Eu tento repassar esse momento pra entender o que aconteceu, mas eu não consigo entender o que eu fazia. Tenho 100% de certeza que eu te afastei e que te fiz sofrer. Logo eu que queria te salvar do início ao fim. Não me sai da cabeça o dia que eu saí do hospital e te encontrei sentadinha no degrau ao lado da calçada. Queria que nada daquilo fosse culpa minha, e talvez não tenha compreendido naquele momento, mas hoje tenho tanta certeza de tudo que se passou. Tínhamos, naquele momento, tudo que eu mais queria hoje. Subitamente estávamos os dois em um congresso no Rio e longe um do outro. E aí a vida nos separou. Ou fui eu, covardemente.
Incrível pensar que, passado tanto tempo, passado tanto espaço, o coração ainda sente um alento quando leio aquele comentário aqui no meu blog. E eu sempre volto pra lê-lo de tempos em tempos. Torci muito por você nesse período. Cada conquista sua compartilhada ao mundo, que era a parte que me cabia, me fazia vibrar. Senti tanto orgulho com sua luta, suas conquistas. Eu não sabia nada do que se passava em sua vida, mas me sentia realizado com tudo o que você conquistava. Talvez meu maior alento foi ver o sorriso no seu rosto expresso em algumas fotos, por um bom tempo. Sempre foi lindo te ver sorrir! Também fiz outra graduação (ainda faço), mas já nem sei se quero terminar. Acho que a única constância na minha vida são os textos, os poemas e, especialmente, a música. Eu com meu violão desde os 13 anos (o mesmo) juntos nessa jornada, tentando compreender o que é a vida e o que fazer com ela.

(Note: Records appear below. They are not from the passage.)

(** X14. The outcome of [move] in every state the service can reach.  An
    unknown game gives 404 "Game not found" and a game that is not in
    progress gives 400 "Game not in progress".  A game in progress has
    two seats; a user in neither gets 400 "User not in this game", and a
    seated user whose seat is not the one of parity [turn_no % 2] gets 400
    "Not your turn".  For the user whose turn it is: a recorded move with
    the same [row] and [col] gives 400 "Cell already occupied"; otherwise
    the move is accepted when [row] and [col] are in -3..2, and raises
    [IndexError] when they are not.  Every failure leaves the store as it
    is, and 400 "Concurrent moves, try again" is not among the outcomes. *)
Theorem move_outcome it db gid uid row col now :
  reachable it db →
  (s_get Game.id (games db) gid = None →
   move it gid uid row col now db = (inl (HTTPException 404 "Game not found"), db)) ∧
  (∀ g, s_get Game.id (games db) gid = Some g →
     (Game.status g ≠ in_progress →
      move it gid uid row col now db
      = (inl (HTTPException 400 "Game not in progress"), db)) ∧
     (Game.status g = in_progress →
      ∃ p0 p1,
        game_players db gid = [p0; p1] ∧
        let mover := if decide (Game.turn_no g `mod` 2 = 0) then p0 else p1 in
        (uid ≠ Some (Player.user_id p0) → uid ≠ Some (Player.user_id p1) →
         move it gid uid row col now db
         = (inl (HTTPException 400 "User not in this game"), db)) ∧
        (uid = Some (Player.user_id p0) ∨ uid = Some (Player.user_id p1) →
         uid ≠ Some (Player.user_id mover) →
         move it gid uid row col now db = (inl (HTTPException 400 "Not your turn"), db)) ∧
        (uid = Some (Player.user_id mover) →
         ((∃ m, m ∈ game_moves db gid ∧ Move.row m = row ∧ Move.col m = col) →
          move it gid uid row col now db = (inl CellOccupied, db)) ∧
         ((∀ m, m ∈ game_moves db gid → ¬ (Move.row m = row ∧ Move.col m = col)) →
          ((-3 ≤ row ≤ 2) ∧ (-3 ≤ col ≤ 2) →
           ∃ v db', move it gid uid row col now db = (inr v, db')) ∧
          (¬ ((-3 ≤ row ≤ 2) ∧ (-3 ≤ col ≤ 2)) →
           move it gid uid row col now db = (inl IndexError, db)))))) ∧
  (∀ r db', move it gid uid row col now db = (r, db') → r ≠ inl Conflict).
Proof.
  intros Hreach. pose proof (reachable_Inv it db Hreach) as HI.
  pose proof (inv_game_ids db HI) as Hnd.
  assert (s_get Game.id (games db) gid = None →
          move it gid uid row col now db = (inl (HTTPException 404 "Game not found"), db))
    as Hmissing.
  { intros Hg. unfold move, transaction, move_body, move_guards.
    unfold mbind, M_bind, query, raise. cbn beta iota zeta. by rewrite Hg. }
  assert (∀ g, s_get Game.id (games db) gid = Some g → Game.status g ≠ in_progress →
          move it gid uid row col now db
          = (inl (HTTPException 400 "Game not in progress"), db)) as Hstatus.
  { intros g Hget Hst. unfold move, transaction, move_body, move_guards.
    unfold mbind, M_bind, query, raise. cbn beta iota zeta. rewrite Hget.
    by rewrite decide_True. }
  assert (∀ g, s_get Game.id (games db) gid = Some g → Game.status g = in_progress →
          ∃ p0 p1,
            game_players db gid = [p0; p1] ∧
            let mover := if decide (Game.turn_no g `mod` 2 = 0) then p0 else p1 in
            Player.user_id p0 ≠ Player.user_id p1 ∧
            order_dict [p0; p1] !! (Game.turn_no g `mod` 2) = Some (Player.user_id mover))
    as Hseats.
  { intros g Hget Hst. destruct (s_get_Some _ _ _ _ Hget) as [Hg Hid].
    destruct (inv_games db HI g Hg) as [_ _ _ Hs _ _]. rewrite Hid in Hs.
    destruct Hs as [(p0 & _ & _ & Hwt)|(p0 & p1 & Hps & Ho0 & Ho1 & Hu01 & _)];
      [congruence|].
    exists p0, p1. split; [done|]. cbn zeta. split; [done|].
    pose proof (Z.mod_pos_bound (Game.turn_no g) 2 ltac:(lia)) as Hmod.
    rewrite (order_dict_two p0 p1) by done.
    destruct (decide (Game.turn_no g `mod` 2 = 0)) as [H0|H0]; [done|].
    by rewrite decide_True by lia. }
  split; [exact Hmissing|]. split.
  - intros g Hget. split; [by apply Hstatus|]. intros Hst.
    destruct (s_get_Some _ _ _ _ Hget) as [Hg Hid].
    destruct (Hseats g Hget Hst) as (p0 & p1 & Hps & Hu01 & Hdict).
    exists p0, p1. split; [done|]. cbn zeta in *.
    set (mover := if decide (Game.turn_no g `mod` 2 = 0) then p0 else p1) in *.
    split; [|split].
    + intros H0 H1. unfold move, transaction, move_body, move_guards.
      unfold mbind, M_bind, query, raise. cbn beta iota zeta. rewrite Hget.
      rewrite decide_False by (by intros ?). rewrite Hid, Hps.
      rewrite bool_decide_eq_false_2; [done|].
      intros (p & Hp & Hu)%Exists_exists. revert Hp.
      rewrite !elem_of_cons, elem_of_nil. intros [->|[->|[]]]; congruence.
    + intros Hseated Hturn. unfold move, transaction, move_body, move_guards.
      unfold mbind, M_bind, query, raise. cbn beta iota zeta. rewrite Hget.
      rewrite decide_False by (by intros ?). rewrite Hid, Hps.
      rewrite bool_decide_eq_true_2.
      2:{ apply Exists_exists. destruct Hseated as [->| ->].
          - exists p0. split; [by left|done].
          - exists p1. split; [right; by left|done]. }
      rewrite Hdict. by rewrite decide_True by congruence.
    + intros ->.
      assert (move_guards gid (Some (Player.user_id mover)) db
              = (inr (Game.turn_no g), db)) as Hguards.
      { apply move_guards_pass; [done|done| |by rewrite Hps].
        exists mover. split; [|done]. rewrite Hps. unfold mover.
        case_decide; [by left|right; by left]. }
      split.
      * intros (m & Hm & Hr & Hc).
        apply (move_cell_occupied it gid _ row col now db (Game.turn_no g) m);
          [done|by rewrite Hguards|done..].
      * intros Hfree.
        destruct (inv_games db HI g Hg) as [Hturn Hno _ _ _ _]. rewrite Hid in Hturn, Hno.
        assert (∀ m, m ∈ game_moves db gid → Move.move_no m ≠ Game.turn_no g + 1) as Hfresh.
        { intros m Hm Heq.
          assert (Move.move_no m ∈ Move.move_no <$> game_moves db gid) as Hin
            by (apply list_elem_of_fmap; by exists m).
          rewrite Hno in Hin. apply list_elem_of_fmap in Hin as (k & Hk & Hin).
          apply elem_of_seq in Hin. lia. }
        pose proof (move_apply_free it gid (Player.user_id mover) row col now g db
                      Hnd Hg Hid Hfree Hfresh) as Happ. cbn zeta in Happ.
        set (m := new_move it db gid (Player.user_id mover) row col (Game.turn_no g)) in *.
        assert (order_by_move_no (game_moves db gid ++ [m]) = game_moves db gid ++ [m])
          as Hord.
        { apply order_by_move_no_stored. rewrite fmap_app, length_app, Hno. simpl.
          rewrite Nat.add_1_r, seq_S, fmap_app. simpl. do 2 f_equal. lia. }
        rewrite Hord in Happ.
        destruct (reachable_Inv2 it db Hreach g Hg) as [_ (b0 & Hb0 & _) _ _].
        rewrite Hid, (order_by_move_no_stored _ Hno) in Hb0.
        destruct (construct_board_spec _ _ Hb0) as (Hgrid0 & _ & _).
        assert (construct_board (game_moves db gid ++ [m])
                = board_set b0 row col (Some (Player.user_id mover))) as Hboard.
        { unfold construct_board in *. rewrite fmap_app, construct_board_loop_app, Hb0.
          simpl. by destruct (board_set _ _ _ _). }
        rewrite Hboard in Happ.
        split.
        -- intros [Hrow Hcol].
           unfold move, transaction, move_body. unfold mbind at 1. unfold M_bind at 1.
           rewrite Hguards.
           destruct (board_set_total b0 row col (Some (Player.user_id mover))
                       Hgrid0 Hrow Hcol) as (r & Hr & Hset).
           rewrite Hset in Happ.
           destruct (find_winner_spec _
                       (grid3x3_insert b0 _ (Z.to_nat (py_norm col)) r
                          (Some (Player.user_id mover)) Hgrid0 Hr)) as (w & Hw & _).
           destruct (Happ w Hw) as [v ->]. eauto.
        -- intros Hout.
           unfold move, transaction, move_body. unfold mbind at 1. unfold M_bind at 1.
           rewrite Hguards.
           destruct (board_set b0 row col (Some (Player.user_id mover)))
             as [e|b] eqn:Hset.
           ++ apply board_set_error in Hset as ->.
              destruct (move_apply _ _ _ _ _ _ _ _) as [[e|v] db2]; simpl in Happ.
              ** congruence.
              ** congruence.
           ++ destruct Hout. by destruct (board_set_inv3 _ _ _ _ _ Hgrid0 Hset).
  - intros r db' Hmove ->. apply move_inv in Hmove as Heq. subst db'.
    revert Hmove. unfold move, transaction, move_body. unfold mbind at 1. unfold M_bind at 1.
    destruct (move_guards gid uid db) as [[err|e] db1] eqn:Hguards.
    { intros [= ->]. revert Hguards.
      unfold move_guards, mbind, M_bind, query, raise, mret, M_ret. cbn beta iota zeta.
      destruct (s_get Game.id (games db) gid) as [g|]; [|done].
      case_decide; [done|]. case_bool_decide; [|done]. by case_decide. }
    apply move_guards_inv in Hguards as [-> Hguards].
    destruct (Hguards e eq_refl) as (g & u & Hget & _ & -> & -> & _).
    destruct (s_get_Some _ _ _ _ Hget) as [Hg Hid].
    destruct (move_apply _ _ _ _ _ _ _ _) as [[err|v] db2] eqn:Happ; [|done].
    intros [= ->]. apply move_apply_inl in Happ as [Hc _].
    specialize (Hc eq_refl). rewrite <- Hid in Hc.
    by rewrite (turn_is_filter _ g Hnd Hg) in Hc.
Qed.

Confesso que ainda não chegamos a uma conclusão. Ainda não cheguei a uma conclusão.
A única conclusão, ao pensar que dez anos se passaram, é que tenho um sentimento absurdo de carinho, uma admiração sem limites e uma culpa maior que o mundo. Culpa por tudo que não te dei, mesmo querendo. Culpa por tudo que não soube te mostrar, mesmo sentindo. Culpa por ter deixado tudo se esvaecer, mesmo desejando. Culpa por não ter vivido, mesmo sonhando.
O caminho inexorável do tempo não permite que mudemos as coisas, então tento, com essas palavras, te dizer o quão importante você foi pra mim e o tanto de remorso que sinto por ter te deixado ir. Na verdade, neste momento, só queria te pedir perdão pelas lágrimas que poderiam ter sido evitadas e não foram. Vou sempre torcer muito por você da arquibancada da vida e cultivarei caliandras pra cobrir de plumas um colo afável deveras espalhado por aqui.